# Bottle storage system for sale on our local ebay



## St Allie (Aug 3, 2009)

am just putting this link in for those who are currently building storage..

the rack may give you some ideas or not..

http://www.trademe.co.nz/Browse/Listing.aspx?id=232267164

Allie


----------



## gonzo46307 (Aug 3, 2009)

That looks nice...you'd definitely want to secure that to the wall.

I wonder how high it will go, it's only approx 450 USD right now, that's pretty good for 500 bottle capacity.

Peace,
Bob


----------



## canoe (Aug 3, 2009)

gonzo46307 said:


> I wonder how high it will go, it's only approx 450 USD right now, that's pretty good for 500 bottle capacity.
> 
> Peace,
> Bob



At NZ$305 Its actually closer to US$205, Can$220, but the shippings gonna be a killer
Bill


----------



## gonzo46307 (Aug 3, 2009)

canoe said:


> At NZ$305 Its actually closer to US$205, Can$220, but the shippings gonna be a killer
> Bill



Doh!
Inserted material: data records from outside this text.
(** * infoscreen.py: button/menu state machine, heartbeat LED and display loop

    A shallow embedding of [src/infoscreen.py].

    - Readings of [time.time()] are rational numbers of seconds (type [Q]),
      and their differences are exact: the rounding of float arithmetic is
      not modelled.  Every call site of [time.time()] gets a reading of its
      own, because the script reads the clock again at each use.
    - The module-level variables [LED_state], [disp_timer], [menu_state] and
      [last_second] form the record [globals].
    - Code runs in a small monad [M] that threads the globals, logs every
      call made to the outside (display, GPIO, host telemetry, sleep), and
      carries Python's abrupt completions ([break], a raised exception).
      The globals are kept when an exception is raised, as in Python.
    - What the outside world answers during one pass of the loop is a
      [world]: which display and GPIO calls raise, what the telemetry
      queries return. *)

From Stdlib Require Import ZArith QArith Qround Bool List String Lia.
Import ListNotations.

Local Open Scope Z_scope.

(** ** Numbers *)

(** Python's [int(x)] on a float: truncation toward zero. *)
Definition py_int (x : Q) : Z := Z.quot (Qnum x) (Zpos (Qden x)).

(** [a < b] on readings, as a boolean. *)
Definition Qlt_bool (a b : Q) : bool := negb (Qle_bool b a).

(** ** Module constants (lines 94-104) *)

Definition chip_path : string := "/dev/gpiochip0".
Definition BTN_PIN : Z := 27.
Definition LED_PIN : Z := 22.
Definition DISP_TIMEOUT : Q := 15.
I converted backwards. Thanks for setting me straight. 

Peace,
Bob


----------



## Madriver Wines (Aug 4, 2009)

Woa that took some kind of effort to set _you _straight lol.
 This is my 400 post. And never been kissed!!


----------



## gonzo46307 (Aug 4, 2009)

Madriver Wines said:


> Woa that took some kind of effort to set _you _straight lol.
> This is my 400 post. *And never been kissed!!*



There's not enough wine in the world...

Peace,
Bob


----------



## Madriver Wines (Aug 4, 2009)

ha ha ha thanks goodness gonzo!!!


----------